Standalone Lateral for Adjacent Segment Degeneration

Isaac L. Moss, MDCM, MASc, FRCSC

Associate Professor of Orthopaedic Surgery and NeurosurgeryUConn Health Musculoskeletal Institute Comprehensive Spine Center.

History and Examination

This active, otherwise healthy 80-year-old woman presented with a 5-month history of progressive back pain, radiating to her right thigh and medial leg. She reports severe cramping in her legs when walking more than 20 yards, and sleep disturbances due to pain. As you can imagine, being in this much pain and without having to extensively move for it to occur, could be having a negative effect on her quality of life, as well as being limited in what she can do. To help control it, she may have already looked for different types of pain relief, such as the best CBD oils that she can find in her area, to help make sleeping and walking easier, or at least manageable. Luckily, her pain is able to ease at certain times as she reports complete pain relief when sitting. She had a successful TLIF at L4-5 for stenosis and spondylolisthesis in 1999.

Physical exam demonstrates a well healed lumbar midline incision. Posture is flexed forward when she ambulates. Motor and sensory exam of the lower extremities are normal.

Pre-operative Imaging

Solid L4-5 fusion with interbody and Steffee plate construct. L3-4 Grade 1 spondylolisthesis with severe stenosis (Figs. 1-4).


80-year-old woman with neurogenic claudication and radiculopathy due to L3-4 adjacent segment degeneration including spondylolisthesis and stenosis.


Goal: Decompress and stabilize L3-4.

Challenge: Previous scar tissue and bulky hardware.

Surgery selected: L3-4 transpsoas lateral interbody fusion with insertion of an interbody device and supplemental lateral plate fixation. This approach was chosen to achieve indirect decompression to address the stenosis and stabilization to address the listhesis. This obviates the need for a direct decompression through a posterior approach, which would necessitate operating through significant scar tissue and/or the trauma associated with removal of hardware that has been in place for 15 years.

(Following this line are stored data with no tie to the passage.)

(** [double gpu_bytes()] *)
Definition gpu_bytes (s : t) : Double.double :=
  let res := Double.add (Double.add (_gpu_bytes s) (_c_bytes s)) (_cell_bytes s) in
  if _gpu_nbor s =? 0 then Double.add res staging_bytes else res.

(** Modelled from the spec: the body of [build_nbor_list] is in
    [neighbor.cpp], which is not among the sources; only its declaration
    is.  What is modelled is its outcome for the caller, step 6 of the
    build as the design document words it: "Re-scan actual per-particle
    neighbor counts; if any exceeds the current max_nbors allocation,
    signal failure via success=false and report the observed maximum
    through max_nbors_out".  Steps 1 to 5 are taken as done: [numj] holds
    the counts the device found, scanned in the order of [ilist] with
    [max_nbor_loop]; the result is the pair of the two output parameters
    [success] and [max_nbors]. *)
Definition build_nbor_list (s : t) (inum : Z) (numj ilist : list Z)
  (success : bool) : option (bool * Z) :=
  mn <- max_nbor_loop inum numj ilist ;;
  Some (if mn >? _max_nbors s then false else success, mn).

End Neighbor.

(** ** The shared kernel registry, [class NeighborShared] of
       [neighbor_shared.cpp] *)

Module NeighborShared.

(** The kernel sources, string constants of the generated headers
    [neighbor_cpu_cl.h] / [neighbor_cpu_ptx.h] and [neighbor_gpu_ptx.h]. *)
Inductive source : Type := neighbor_cpu | neighbor_gpu.

(** A [UCL_Program]: what [load_string] compiled into it, with the flags. *)
Record UCL_Program : Type := { loaded : option (source * string) }.

(** Programs live on the free store; [new] gives an address no live
    program has, [delete] needs the address of a live program. *)
Definition ptr : Type := nat.
Definition store : Type := list (ptr * UCL_Program).

Definition live (h : store) (p : ptr) : bool :=
  existsb (fun e => Nat.eqb (fst e) p) h.

Definition new_program (h : store) : ptr * store :=
  let p := S (list_max (map fst h)) in
  (p, (p, {| loaded := None |}) :: h).

Definition load_string (h : store) (p : ptr) (src : source) (flags : string)
  : store :=
  map (fun e => if Nat.eqb (fst e) p
                then (p, {| loaded := Some (src, flags) |}) else e) h.

(** [delete p]: a member pointer that was never assigned ([None]) or that
    points to no live program makes it undefined. *)
Definition delete (h : store) (p : option ptr) : option store :=
  match p with
  | Some q =>
      if live h q then Some (filter (fun e => negb (Nat.eqb (fst e) q)) h)
      else None
  | None => None
  end.

(** A [UCL_Kernel] (and the [UCL_Texture]): the program and the name of
    the function [set_function] (or [get_texture]) bound it to; [clear()]
    unbinds it. *)
Definition UCL_Kernel : Type := option (ptr * string).
Definition UCL_Texture : Type := option (ptr * string).

Record t : Type := mk {
  _compiled : bool;
  _gpu_nbor : Z;
  nbor_program : option ptr;
  build_program : option ptr;
  k_nbor : UCL_Kernel;
  k_cell_id : UCL_Kernel;
  k_cell_counts : UCL_Kernel;
  k_build_nbor : UCL_Kernel;
  k_transpose : UCL_Kernel;
  k_special : UCL_Kernel;
  neigh_tex : UCL_Texture;
  programs : store
}.

(** [void NeighborShared::clear()] *)
Definition clear (s : t) : option t :=
  if _compiled s then
    if _gpu_nbor s >? 0 then
      let one := _gpu_nbor s =? 1 in
      h <- delete (programs s) (build_program s) ;;
      Some {| _compiled := false;
              _gpu_nbor := _gpu_nbor s;
              nbor_program := nbor_program s;
              build_program := build_program s;
              k_nbor := k_nbor s;
              k_cell_id := if one then None else k_cell_id s;
              k_cell_counts := if one then None else k_cell_counts s;
              k_build_nbor := None;
              k_transpose := None;
              k_special := None;
              neigh_tex := neigh_tex s;
              programs := h |}
    else
      h <- delete (programs s) (nbor_program s) ;;
      Some {| _compiled := false;
              _gpu_nbor := _gpu_nbor s;
              nbor_program := nbor_program s;
              build_program := build_program s;
              k_nbor := None;
              k_cell_id := k_cell_id s;
              k_cell_counts := k_cell_counts s;
              k_build_nbor := k_build_nbor s;
              k_transpose := k_transpose s;
              k_special := k_special s;
              neigh_tex := neigh_tex s;
              programs := h |}
  else Some s.

(** How a call of [compile_kernels] ends: it returns, or the process
    exits with a status after writing to [std::cerr]. *)
Inductive outcome : Type :=
| Returned (s : t)
| Exited (status : Z) (cerr : string).

Definition newline : string := String (Ascii.ascii_of_nat 10) EmptyString.
(** [int] reads the decimal numeral of [k] as [k]. *)
Lemma int_numeral (k : nat) : int (Spec.numeral k) = Some (Z.of_nat k).
Proof.
  unfold Spec.numeral. rewrite <- (Unsigned.of_to k) at 2.
  pose proof (to_uint_nonnil k) as N.
  destruct (Nat.to_uint k) as [|u|u|u|u|u|u|u|u|u|u]; [contradiction|..];
    cbn [NilEmpty.string_of_uint]; read_digit;
    [ change 0%Z with (Z.of_nat 0) | change 1%Z with (Z.of_nat 1)
    | change 2%Z with (Z.of_nat 2) | change 3%Z with (Z.of_nat 3)
    | change 4%Z with (Z.of_nat 4) | change 5%Z with (Z.of_nat 5)
    | change 6%Z with (Z.of_nat 6) | change 7%Z with (Z.of_nat 7)
    | change 8%Z with (Z.of_nat 8) | change 9%Z with (Z.of_nat 9) ];
    rewrite digits_uint; reflexivity.
Qed.

End StringFacts.

(** ** Scoring *)

Section Scoring.

Import Question.
Local Open Scope Z_scope.

Lemma check_answer_binary (q : Question.t) (a : string) :
  snd (check_answer q a) = if fst (check_answer q a) then points q else 0.
Proof.
  unfold check_answer.
  destruct (type q =? "multiple_choice")%string.
  - destruct (PyStr.int a) as [n|]; [|reflexivity].
    cbv zeta.
    destruct ((0 <=? n - 1) && (n - 1 <? Z.of_nat (List.length (options q))));
      [|reflexivity].
    destruct (nth_error (options q) (Z.to_nat (n - 1))) as [selected|]; [|reflexivity].
    simpl. now destruct (selected =? correct_answer q)%string.
  - destruct (type q =? "true_false")%string.
    + cbv zeta. simpl. now destruct (Bool.eqb _ _).
    + destruct (str_in (type q) _); [|reflexivity].
      cbv zeta. simpl. now destruct (_ =? _)%string.
Qed.

Lemma check_answer_text_eq (q : Question.t) (a : string) :
  type q = "fill_blank"%string \/ type q = "short_answer"%string ->
  fst (check_answer q a)
  = (PyStr.strip (PyStr.lower a) =? PyStr.strip (PyStr.lower (correct_answer q)))%string.
Proof. unfold check_answer. intros [-> | ->]; reflexivity. Qed.

(** C8: for a [fill_blank] or [short_answer] question the answer is correct
    exactly when it equals the correct answer up to case and surrounding
    white space, the points earned are then the question's points and 0
    otherwise; the answer ["  Skin "] to the correct answer ["skin"] is
    correct. *)
Theorem check_answer_text (q : Question.t) (a : string) :
  type q = "fill_blank"%string \/ type q = "short_answer"%string ->
  (fst (check_answer q a) = true <-> Spec.same_text a (correct_answer q))
  /\ snd (check_answer q a) = (if fst (check_answer q a) then points q else 0)
  /\ (correct_answer q = "skin"%string -> check_answer q "  Skin " = (true, points q)).
Proof.
  intros Ht. split; [|split].
  - rewrite check_answer_text_eq by exact Ht. rewrite String.eqb_eq. symmetry. apply same_text_clean.
  - apply check_answer_binary.
  - intros Hc. rewrite (surjective_pairing (check_answer q "  Skin ")).
    rewrite check_answer_binary, check_answer_text_eq by exact Ht. rewrite Hc. reflexivity.
Qed.

Lemma check_answer_text_witness :
  (fst (check_answer Demo.skin "SKIN  ") = true
   <-> Spec.same_text "SKIN  " (correct_answer Demo.skin))
  /\ snd (check_answer Demo.skin "SKIN  ")
     = (if fst (check_answer Demo.skin "SKIN  ") then points Demo.skin else 0)
  /\ (correct_answer Demo.skin = "skin"%string
      -> check_answer Demo.skin "  Skin " = (true, points Demo.skin)).
Proof. apply (@check_answer_text Demo.skin "SKIN  "). left. reflexivity. Defined.

(** C9: a question whose type is none of the four known ones scores every
    answer as incorrect with 0 points. *)
Theorem check_answer_unknown_type (q : Question.t) (a : string) :
  type q <> "multiple_choice"%string ->
  type q <> "true_false"%string ->
  type q <> "fill_blank"%string ->
  type q <> "short_answer"%string ->
  check_answer q a = (false, 0).
Proof.
  intros H1 H2 H3 H4. unfold check_answer, str_in. simpl.
  apply String.eqb_neq in H1, H2, H3, H4.
  now rewrite H1, H2, H3, H4.
Qed.

Lemma check_answer_unknown_type_witness :
  check_answer Demo.essay "anything" = (false, 0).
Proof. apply check_answer_unknown_type; discriminate. Defined.

(** C7: for a [true_false] question both the answer and the correct answer
    are read by the recognizer of the five words (trimmed, ignoring case),
    the answer is correct exactly when the two booleans agree, and the
    points earned are then the question's points and 0 otherwise. *)
Theorem check_answer_true_false (q : Question.t) (a : string) :
  type q = "true_false"%string ->
  exists answer_bool correct_bool : bool,
    (answer_bool = true <-> Spec.true_word a)
    /\ (correct_bool = true <-> Spec.true_word (correct_answer q))
    /\ check_answer q a
       = (Bool.eqb answer_bool correct_bool,
          if Bool.eqb answer_bool correct_bool then points q else 0)
    /\ (Spec.true_word (correct_answer q) ->
        Forall (fun w => check_answer q w = (true, points q))
               [ "true"; "True"; "T"; "1"; "yes"; "Y" ]%string).
Proof.
  intros Ht.
  exists (str_in (PyStr.strip (PyStr.lower a)) true_words),
         (str_in (PyStr.strip (PyStr.lower (correct_answer q))) true_words).
  split; [symmetry; apply true_word_clean|].
  split; [symmetry; apply true_word_clean|].
  split; [unfold check_answer; now rewrite Ht|].
  intros Hc. apply true_word_clean in Hc.
  repeat apply Forall_cons; try apply Forall_nil;
    unfold check_answer; rewrite Ht, Hc; reflexivity.
Qed.

Lemma check_answer_true_false_witness :
  exists answer_bool correct_bool : bool,
    (answer_bool = true <-> Spec.true_word " YES ")
    /\ (correct_bool = true <-> Spec.true_word (correct_answer Demo.demo2))
    /\ check_answer Demo.demo2 " YES "
       = (Bool.eqb answer_bool correct_bool,
          if Bool.eqb answer_bool correct_bool then points Demo.demo2 else 0)
    /\ (Spec.true_word (correct_answer Demo.demo2) ->
        Forall (fun w => check_answer Demo.demo2 w = (true, points Demo.demo2))
               [ "true"; "True"; "T"; "1"; "yes"; "Y" ]%string).
Proof. apply (@check_answer_true_false Demo.demo2 " YES "). reflexivity. Defined.

Lemma check_answer_choice_eq (q : Question.t) (a : string) (n : Z) (selected : string) :
  type q = "multiple_choice"%string ->
  PyStr.int a = Some n ->
  nth_error (options q) (Z.to_nat (n - 1)) = Some selected ->
  1 <= n ->
  check_answer q a
  = ((selected =? correct_answer q)%string,
     if (selected =? correct_answer q)%string then points q else 0).
Proof.
  intros Ht Hi Hs Hn. unfold check_answer. rewrite Ht, Hi. cbv zeta.
  assert (Hlen : (Z.to_nat (n - 1) < List.length (options q))%nat)
    by (apply nth_error_Some; congruence).
  replace ((0 <=? n - 1) && (n - 1 <? Z.of_nat (List.length (options q)))) with true
    by (symmetry; apply andb_true_intro; split; [apply Z.leb_le | apply Z.ltb_lt]; lia).
  simpl. now rewrite Hs.
Qed.

(** C6: for a [multiple_choice] question the answer is read by [int] as a
    1-based index into the options.  An answer that is not a number, or a
    number outside 1..len(options), scores (False, 0).  A number inside
    the range selects options[n-1], and the score is (True, points) exactly
    when the selected option is the correct answer, compared as strings,
    and (False, 0) for any other option.  In particular the decimal numeral
    of a position scores by the option at that position. *)
Theorem check_answer_multiple_choice (q : Question.t) (a : string) :
  type q = "multiple_choice"%string ->
  (PyStr.int a = None -> check_answer q a = (false, 0))
  /\ (forall n, PyStr.int a = Some n ->
        n < 1 \/ Z.of_nat (List.length (options q)) < n ->
        check_answer q a = (false, 0))
  /\ (forall n, PyStr.int a = Some n ->
        1 <= n <= Z.of_nat (List.length (options q)) ->
        exists selected,
          nth_error (options q) (Z.to_nat (n - 1)) = Some selected
          /\ (selected = correct_answer q -> check_answer q a = (true, points q))
          /\ (selected <> correct_answer q -> check_answer q a = (false, 0))
          /\ (fst (check_answer q a) = true <-> selected = correct_answer q))
  /\ (forall i selected, nth_error (options q) i = Some selected ->
        check_answer q (Spec.numeral (S i))
        = ((selected =? correct_answer q)%string,
           if (selected =? correct_answer q)%string then points q else 0)).
Proof.
  intros Ht. split; [|split; [|split]].
  - intros Hi. unfold check_answer. now rewrite Ht, Hi.
  - intros n Hi Hn. unfold check_answer. rewrite Ht, Hi. cbv zeta.
    replace ((0 <=? n - 1) && (n - 1 <? Z.of_nat (List.length (options q)))) with false;
      [reflexivity|].
    symmetry. apply andb_false_iff.
    destruct Hn; [left; apply Z.leb_gt | right; apply Z.ltb_ge]; lia.
  - intros n Hi Hn.
    destruct (nth_error (options q) (Z.to_nat (n - 1))) as [selected|] eqn:Hs.
    + exists selected. split; [reflexivity|].
      rewrite (@check_answer_choice_eq q a n selected Ht Hi Hs) by lia.
      destruct (String.eqb_spec selected (correct_answer q)) as [E|E]; simpl.
      * repeat split; trivial. contradiction.
      * repeat split; try contradiction; try discriminate; trivial.
    + apply nth_error_None in Hs. lia.
  - intros i selected Hs.
    apply (@check_answer_choice_eq q _ (Z.of_nat (S i)) selected Ht).
    + apply int_numeral.
    + replace (Z.to_nat (Z.of_nat (S i) - 1)) with i by lia. exact Hs.
    + lia.
Qed.

Lemma check_answer_multiple_choice_witness :
  check_answer Demo.demo1 "2" = (true, 1) /\ check_answer Demo.demo1 "1" = (false, 0).
Proof.
  destruct (@check_answer_multiple_choice Demo.demo1 "2" eq_refl) as [_ [_ [H _]]].
  destruct (@check_answer_multiple_choice Demo.demo1 "1" eq_refl) as [_ [_ [H' _]]].
  destruct (H 2 eq_refl ltac:(simpl; lia)) as [s2 [E2 [Y2 _]]].
  destruct (H' 1 eq_refl ltac:(simpl; lia)) as [s1 [E1 [_ [N1 _]]]].
  injection E2 as <-. injection E1 as <-.
  split; [apply Y2; reflexivity | apply N1; discriminate].
Defined.

End Scoring.

(** ** Sessions *)

Section Session.

Import TestSession.
Local Open Scope Z_scope.

Lemma sum_from (l : list Z) (a : Z) : fold_left Z.add l a = a + sum l.
Proof.
  unfold sum. revert a. induction l as [|x l IH]; intros a; simpl; [lia|].
  rewrite (IH (a + x)), (IH x). lia.
Qed.

Lemma sum_cons (x : Z) (l : list Z) : sum (x :: l) = x + sum l.
Proof. unfold sum at 1. simpl. apply sum_from. Qed.

Lemma sum_app (l l' : list Z) : sum (l ++ l')%list = sum l + sum l'.
Proof.
  induction l as [|x l IH]; [reflexivity|].
  simpl. rewrite !sum_cons, IH. lia.
Qed.

Lemma sum_bounds (lo hi : list Z) :
  Forall2 (fun x y => 0 <= x <= y) lo hi -> 0 <= sum lo <= sum hi.
Proof.
  induction 1 as [|x y lo hi Hxy _ IH]; [unfold sum; simpl; lia|].
  rewrite !sum_cons. lia.
Qed.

Pearl: Complete relief of radiculopathy at rest is generally a good indication that indirect decompression via the lateral interbody device will be adequate to address the patient’s stenosis.


Intra-op: Successful transpsoas lateral fusion with 22mm wide, 10 mm tall interbody device and supplemental fixation with a lateral plate. Operative time was 40 minutes (23 minutes of psoas retractor time). EBL was ~25cc.
Peri-op: The patient mobilized on POD#0 with complete resolution of radicular symptoms, required only acetaminophen for pain control and was discharged to home on POD#1.

Long term: Symptoms remained resolved and the patient was able to walk 1 mile by 6 weeks post op. Follow up x-rays at 1-year post-op showed successful fusion (Fig.5).


Revision surgery poses many challenges, including distorted anatomy, and scar tissue during the approach and within the epidural space. The need for hardware removal can also be a significant nuisance, due to tissue and bone overgrowth, and the difficulty in obtaining the appropriate tools necessary for disassembling a particular construct. The morbidity associated with an open posterior revision procedure can be avoided by addressing the pathology via an anterior or lateral interbody fusion to achieve indirect decompression and stabilize the motion segment. In this case, these goals were achieved with a standalone transpsoas lateral fusion, obviating the need to perform a posterior approach and causing minimal morbidity to an elderly patient.